## Required work
Below are the entries; give again exactly the lines from the one mentioning "rewrite uwrap_id by" through the one mentioning "Lemma sat_i64_id z", inclusive.

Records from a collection
====
(* ===== verification/Clock.v ===== *)
(** * Time keeping

    misc/time.rs: the time-stamp counter scaled to nanoseconds since boot, wall-clock time as
    a base plus the time since boot, the frequency detection by [cpuid], and the arithmetic
    of [Time].

    [get_cycles] and [cpuid] are hardware: the counter's present value is a field of the
    state, the [cpuid] leaves are an argument.  Calibration against the PIT and the RTC reads
    ports in a loop and is an argument too ([calibrated] of [init]). *)

From S2P Require Import Prelude.

(** ** Data *)

Definition NANOSECONDS_PER_MICROSECOND : Z := 1000.
Definition NANOSECONDS_PER_MILLISECOND : Z := 1000000.
Definition NANOSECONDS_PER_SECOND : Z := 1000000000.
Definition DEFAULT_TSC_FREQ_HZ : Z := 1000000000.

(** [Time(u64)] *)
Record Time := mkTime { time_ns : Z }.

#[export] Instance Time_eq_dec : EqDecision Time.
Proof. solve_decision. Defined.

(** [PartialOrd] of [Time] *)
Definition time_leb (a b : Time) : bool := a.(time_ns) <=? b.(time_ns).

Record Clock := mkClock {
  BOOT_TSC : Z;
  TSC_FREQ_HZ : Z;
  REALTIME_BASE_NS : Z;
  TIMEZONE_MINUTESWEST : Z;
  TIMEZONE_DSTTIME : Z;
  cycles : Z;
}.

Record TimeCalibration := mkCalibration {
  boot_tsc : Z;
  tsc_freq_hz : Z;
  realtime_base_ns : Z;
}.

Record CpuidResult := mkCpuid { eax : Z; ebx : Z; ecx : Z; edx : Z }.

(** i64 saturating arithmetic *)
Definition sat_i64 (z : Z) : Z := Z.max (- 2 ^ 63) (Z.min z I64_MAX).

(** ** Operations *)

Definition nanoseconds_since_boot (c : Clock) : Z :=
  if (c.(BOOT_TSC) =? 0) || (c.(TSC_FREQ_HZ) =? 0) then 0
  else
    let delta_cycles := sat_sub c.(cycles) c.(BOOT_TSC) in
    uwrap 64 (delta_cycles * NANOSECONDS_PER_SECOND / c.(TSC_FREQ_HZ)).

Definition unix_timestamp_nanoseconds (c : Clock) : Z :=
  let current := sat_i64 (c.(REALTIME_BASE_NS) + swrap 64 (nanoseconds_since_boot c)) in
  Z.max current 0.

Definition unix_timestamp_seconds (c : Clock) : Z :=
  unix_timestamp_nanoseconds c / NANOSECONDS_PER_SECOND.

Definition tsc_frequency_hz (c : Clock) : Z := c.(TSC_FREQ_HZ).

Definition set_unix_timestamp_nanoseconds (unix_time_ns : Z) (c : Clock) : Clock :=
  mkClock c.(BOOT_TSC) c.(TSC_FREQ_HZ)
    (sat_i64 (unix_time_ns - swrap 64 (nanoseconds_since_boot c)))
    c.(TIMEZONE_MINUTESWEST) c.(TIMEZONE_DSTTIME) c.(cycles).

Definition timezone (c : Clock) : Z * Z := (c.(TIMEZONE_MINUTESWEST), c.(TIMEZONE_DSTTIME)).

Definition set_timezone (minuteswest dsttime : Z) (c : Clock) : Clock :=
  mkClock c.(BOOT_TSC) c.(TSC_FREQ_HZ) c.(REALTIME_BASE_NS) minuteswest dsttime c.(cycles).

Definition from_nanoseconds (nanoseconds : Z) : Time := mkTime nanoseconds.
Definition current (c : Clock) : Time := from_nanoseconds (unix_timestamp_nanoseconds c).
Definition since_boot (c : Clock) : Time := from_nanoseconds (nanoseconds_since_boot c).
Definition as_nanoseconds (t : Time) : Z := t.(time_ns).
Definition add_ns (t : Time) (nanoseconds : Z) : Time :=
  from_nanoseconds (sat_add 64 t.(time_ns) nanoseconds).
Definition add_ms (t : Time) (milliseconds : Z) : Time :=
  add_ns t (sat_mul 64 milliseconds NANOSECONDS_PER_MILLISECOND).
Definition add_sec (t : Time) (seconds : Z) : Time :=
  add_ns t (sat_mul 64 seconds NANOSECONDS_PER_SECOND).
Definition time_sub (t other : Time) : Time :=
  from_nanoseconds (sat_sub t.(time_ns) other.(time_ns)).
Definition as_microseconds (t : Time) : Z := t.(time_ns) / NANOSECONDS_PER_MICROSECOND.
Definition as_milliseconds (t : Time) : Z := t.(time_ns) / NANOSECONDS_PER_MILLISECOND.
Definition as_seconds (t : Time) : Z := t.(time_ns) / NANOSECONDS_PER_SECOND.
Definition subsec_nanoseconds (t : Time) : Z := t.(time_ns) mod NANOSECONDS_PER_SECOND.
Definition subsec_microseconds (t : Time) : Z :=
  subsec_nanoseconds t / NANOSECONDS_PER_MICROSECOND.
Definition subsec_milliseconds (t : Time) : Z :=
  subsec_nanoseconds t / NANOSECONDS_PER_MILLISECOND.

(** ** Frequency detection *)

Definition detect_tsc_frequency_from_leaf_0x15 (cpuid : Z → CpuidResult) : option Z :=
  let max_leaf := (cpuid 0).(eax) in
  if max_leaf <? 21 then None
  else
    let leaf := cpuid 21 in
    if (leaf.(eax) =? 0) || (leaf.(ebx) =? 0) || (leaf.(ecx) =? 0) then None
    else Some (sat_mul 64 leaf.(ecx) leaf.(ebx) / leaf.(eax)).

Definition detect_tsc_frequency_from_leaf_0x16 (cpuid : Z → CpuidResult) : option Z :=
  let max_leaf := (cpuid 0).(eax) in
  if max_leaf <? 22 then None
  else
    let leaf := cpuid 22 in
    if leaf.(eax) =? 0 then None else Some (uwrap 64 (leaf.(eax) * 1000000)).

(** [u32::from_le_bytes] of "KVMK", "VMKV" and "M\0\0\0". *)
Definition KVMK : Z := 75 + 256 * 86 + 65536 * 77 + 16777216 * 75.
Definition VMKV : Z := 86 + 256 * 77 + 65536 * 75 + 16777216 * 86.
Definition M000 : Z := 77.

Definition detect_tsc_frequency_from_kvm_leaf_0x40000010 (cpuid : Z → CpuidResult) : option Z :=
  let hypervisor_leaf := cpuid 1073741824 in
  if hypervisor_leaf.(eax) <? 1073741840 then None
  else if negb (hypervisor_leaf.(ebx) =? KVMK) || negb (hypervisor_leaf.(ecx) =? VMKV)
          || negb (hypervisor_leaf.(edx) =? M000) then None
  else
    let timing := cpuid 1073741840 in
    if timing.(eax) =? 0 then None else Some (uwrap 64 (timing.(eax) * 1000)).

Definition detect_tsc_frequency_hz (cpuid : Z → CpuidResult) : option Z :=
  match detect_tsc_frequency_from_kvm_leaf_0x40000010 cpuid with
  | Some f => Some f
  | None =>
      match detect_tsc_frequency_from_leaf_0x15 cpuid with
      | Some f => Some f
      | None => detect_tsc_frequency_from_leaf_0x16 cpuid
      end
  end.

(** [rtc] is what the real-time clock returns, [calibrated] what [calibrate_timebase] does;
    the counter is read once. *)
Definition init (cpuid : Z → CpuidResult) (rtc : Z) (calibrated : option TimeCalibration)
  (c : Clock) : Clock :=
  let base := sat_i64 (swrap 64 rtc * NANOSECONDS_PER_SECOND) in
  let calibration :=
    match detect_tsc_frequency_hz cpuid with
    | Some f => mkCalibration c.(cycles) f base
    | None =>
        match calibrated with
        | Some k => k
        | None => mkCalibration c.(cycles) DEFAULT_TSC_FREQ_HZ base
        end
    end in
  mkClock calibration.(boot_tsc) calibration.(tsc_freq_hz) calibration.(realtime_base_ns)
    c.(TIMEZONE_MINUTESWEST) c.(TIMEZONE_DSTTIME) c.(cycles).

(** The counter runs on. *)
Definition tick (n : Z) (c : Clock) : Clock :=
  mkClock c.(BOOT_TSC) c.(TSC_FREQ_HZ) c.(REALTIME_BASE_NS)
    c.(TIMEZONE_MINUTESWEST) c.(TIMEZONE_DSTTIME) (c.(cycles) + n).

(** ** Lemmas *)

(** A clock whose counter has run for less than 2^63 nanoseconds. *)
Definition clock_ok (c : Clock) : Prop :=
  is_uint 64 c.(BOOT_TSC) ∧ 0 ≤ c.(TSC_FREQ_HZ) ∧ c.(BOOT_TSC) ≤ c.(cycles) ∧
  (c.(TSC_FREQ_HZ) ≠ 0 →
   (c.(cycles) - c.(BOOT_TSC)) * NANOSECONDS_PER_SECOND / c.(TSC_FREQ_HZ) < 2 ^ 63).

Lemma nanoseconds_since_boot_ok c :
  clock_ok c →
  0 ≤ nanoseconds_since_boot c < 2 ^ 63 ∧
  (c.(BOOT_TSC) ≠ 0 → c.(TSC_FREQ_HZ) ≠ 0 →
   nanoseconds_since_boot c =
     (c.(cycles) - c.(BOOT_TSC)) * NANOSECONDS_PER_SECOND / c.(TSC_FREQ_HZ)).
Proof.
  intros (Hb & Hf & Hc & Hlt). unfold nanoseconds_since_boot, sat_sub.
  rewrite (Z.max_r 0) by lia.
  destruct (c.(TSC_FREQ_HZ) =? 0) eqn:Hf0.
  { rewrite orb_true_r. split; [lia|]. intros. lia. }
  specialize (Hlt ltac:(lia)).
  assert (0 ≤ (c.(cycles) - c.(BOOT_TSC)) * NANOSECONDS_PER_SECOND / c.(TSC_FREQ_HZ)).
  { apply Z.div_pos; [|lia]. unfold NANOSECONDS_PER_SECOND. lia. }
  destruct (c.(BOOT_TSC) =? 0) eqn:Hb0; cbn [orb]; [split; [lia|intros; lia]|].
  rewrite uwrap_id by (unfold is_uint; lia). split; [lia|done].
Qed.

Lemma since_boot_signed c :
  clock_ok c → swrap 64 (nanoseconds_since_boot c) = nanoseconds_since_boot c.
Proof. intros [H _]%nanoseconds_since_boot_ok. apply swrap_id; [lia|]. unfold is_sint. lia. Qed.

Lemma sat_i64_id z : - 2 ^ 63 ≤ z ≤ I64_MAX → sat_i64 z = z.
Proof. unfold sat_i64. lia. Qed.

Lemma unix_timestamp_seconds_nonneg c : 0 ≤ unix_timestamp_seconds c.
Proof. unfold unix_timestamp_seconds, unix_timestamp_nanoseconds. apply Z.div_pos; [lia|done]. Qed.

(** The deadline test [Time::since_boot() >= deadline] of the blocking calls. *)
Definition deadline_passed (c : Clock) (deadline : option Time) : bool :=
  match deadline with Some d => time_leb d (since_boot c) | None => false end.

Lemma div_add_bounds x y f : 0 < f → x / f + y / f ≤ (x + y) / f ≤ x / f + y / f + 1.
Proof.
  intros Hf. pose proof (Z.mod_pos_bound x f Hf). pose proof (Z.mod_pos_bound y f Hf).
  replace (x + y) with ((x mod f + y mod f) + (x / f + y / f) * f)
    by (pose proof (Z.div_mod x f); pose proof (Z.div_mod y f); lia).
  rewrite Z.div_add by lia.
  assert (0 ≤ (x mod f + y mod f) / f) by (apply Z.div_pos; lia).
  assert ((x mod f + y mod f) / f < 2) by (apply Z.div_lt_upper_bound; lia). lia.
Qed.

(** ** Properties *)

(** Setting the wall clock and reading it after the counter has run on gives the time
    that was set plus the time that has elapsed, as long as neither leaves the i64 range. *)
Lemma set_time_then_read c c' ns :
  clock_ok c → clock_ok c' →
  nanoseconds_since_boot c ≤ nanoseconds_since_boot c' →
  c'.(REALTIME_BASE_NS) = (set_unix_timestamp_nanoseconds ns c).(REALTIME_BASE_NS) →
  0 ≤ ns → ns + (nanoseconds_since_boot c' - nanoseconds_since_boot c) ≤ I64_MAX →
  unix_timestamp_nanoseconds c' =
    ns + (nanoseconds_since_boot c' - nanoseconds_since_boot c).
Proof.
  intros Hc Hc' Hle Hb Hns Hmax. unfold unix_timestamp_nanoseconds. rewrite Hb. cbn.
  rewrite !since_boot_signed by done.
  pose proof (proj1 (nanoseconds_since_boot_ok c Hc)).
  pose proof (proj1 (nanoseconds_since_boot_ok c' Hc')).
  unfold I64_MAX in *. rewrite (sat_i64_id (ns - _)) by (unfold I64_MAX; lia).
  rewrite sat_i64_id by (unfold I64_MAX; lia). lia.
Qed.

Definition ex_clock (n : Z) : Clock := mkClock 1000 2000000000 0 0 0 n.

Lemma set_time_then_read_witness :
  unix_timestamp_nanoseconds (tick 4000000000 (set_unix_timestamp_nanoseconds 500 (ex_clock 3000))) =
    500 + (2000001000 - 1000).
Proof.
  apply (set_time_then_read (ex_clock 3000)); [| |vm_compute; done..]; split_and!; done.
Defined.

(** Time since boot never goes backwards while the counter runs, and the elapsed
    nanoseconds are the elapsed cycles scaled by the frequency, to within one nanosecond. *)
Lemma since_boot_monotone c n :
  clock_ok c → clock_ok (tick n c) → 0 ≤ n →
  time_leb (since_boot c) (since_boot (tick n c)) = true ∧
  (c.(BOOT_TSC) ≠ 0 → c.(TSC_FREQ_HZ) ≠ 0 →
   let elapsed := nanoseconds_since_boot (tick n c) - nanoseconds_since_boot c in
   n * NANOSECONDS_PER_SECOND / c.(TSC_FREQ_HZ) ≤ elapsed ≤
   n * NANOSECONDS_PER_SECOND / c.(TSC_FREQ_HZ) + 1).
Proof.
  intros Hc Hc' Hn. destruct (nanoseconds_since_boot_ok _ Hc) as [_ H1].
  destruct (nanoseconds_since_boot_ok _ Hc') as [Hb2 H2]. cbn in H2.
  destruct (decide (c.(BOOT_TSC) = 0 ∨ c.(TSC_FREQ_HZ) = 0)) as [H0|H0].
  { split; [|tauto]. unfold time_leb, since_boot. cbn. apply Z.leb_le.
    transitivity 0; [|lia]. unfold nanoseconds_since_boot.
    destruct H0 as [-> | ->]; rewrite ?orb_true_r; cbn; lia. }
  apply Decidable.not_or in H0 as [Hb Hf].
  rewrite H1, H2 by done. destruct Hc as (_ & Hf' & Hle & _).
  set (a := (c.(cycles) - c.(BOOT_TSC)) * NANOSECONDS_PER_SECOND).
  assert ((c.(cycles) + n - c.(BOOT_TSC)) * NANOSECONDS_PER_SECOND = a + n * NANOSECONDS_PER_SECOND)
    as Ha by (unfold a; lia).
  assert (0 ≤ n * NANOSECONDS_PER_SECOND) by (unfold NANOSECONDS_PER_SECOND; lia).
  pose proof (div_add_bounds a (n * NANOSECONDS_PER_SECOND) c.(TSC_FREQ_HZ) ltac:(lia)).
  assert (0 ≤ n * NANOSECONDS_PER_SECOND / c.(TSC_FREQ_HZ)) by (apply Z.div_pos; lia).
  split; [|intros _ _; cbn; rewrite Ha; lia].
  apply Z.leb_le. cbn. rewrite H1, H2, Ha by done. fold a. lia.
Qed.

Lemma since_boot_monotone_witness :
  time_leb (since_boot (ex_clock 3000)) (since_boot (tick 7 (ex_clock 3000))) = true.
Proof. apply since_boot_monotone; [| |done]; split_and!; done. Defined.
====
## Result below
  rewrite uwrap_id by (unfold is_uint; lia). split; [lia|done].
Qed.

Lemma since_boot_signed c :
  clock_ok c → swrap 64 (nanoseconds_since_boot c) = nanoseconds_since_boot c.
Proof. intros [H _]%nanoseconds_since_boot_ok. apply swrap_id; [lia|]. unfold is_sint. lia. Qed.

Lemma sat_i64_id z : - 2 ^ 63 ≤ z ≤ I64_MAX → sat_i64 z = z.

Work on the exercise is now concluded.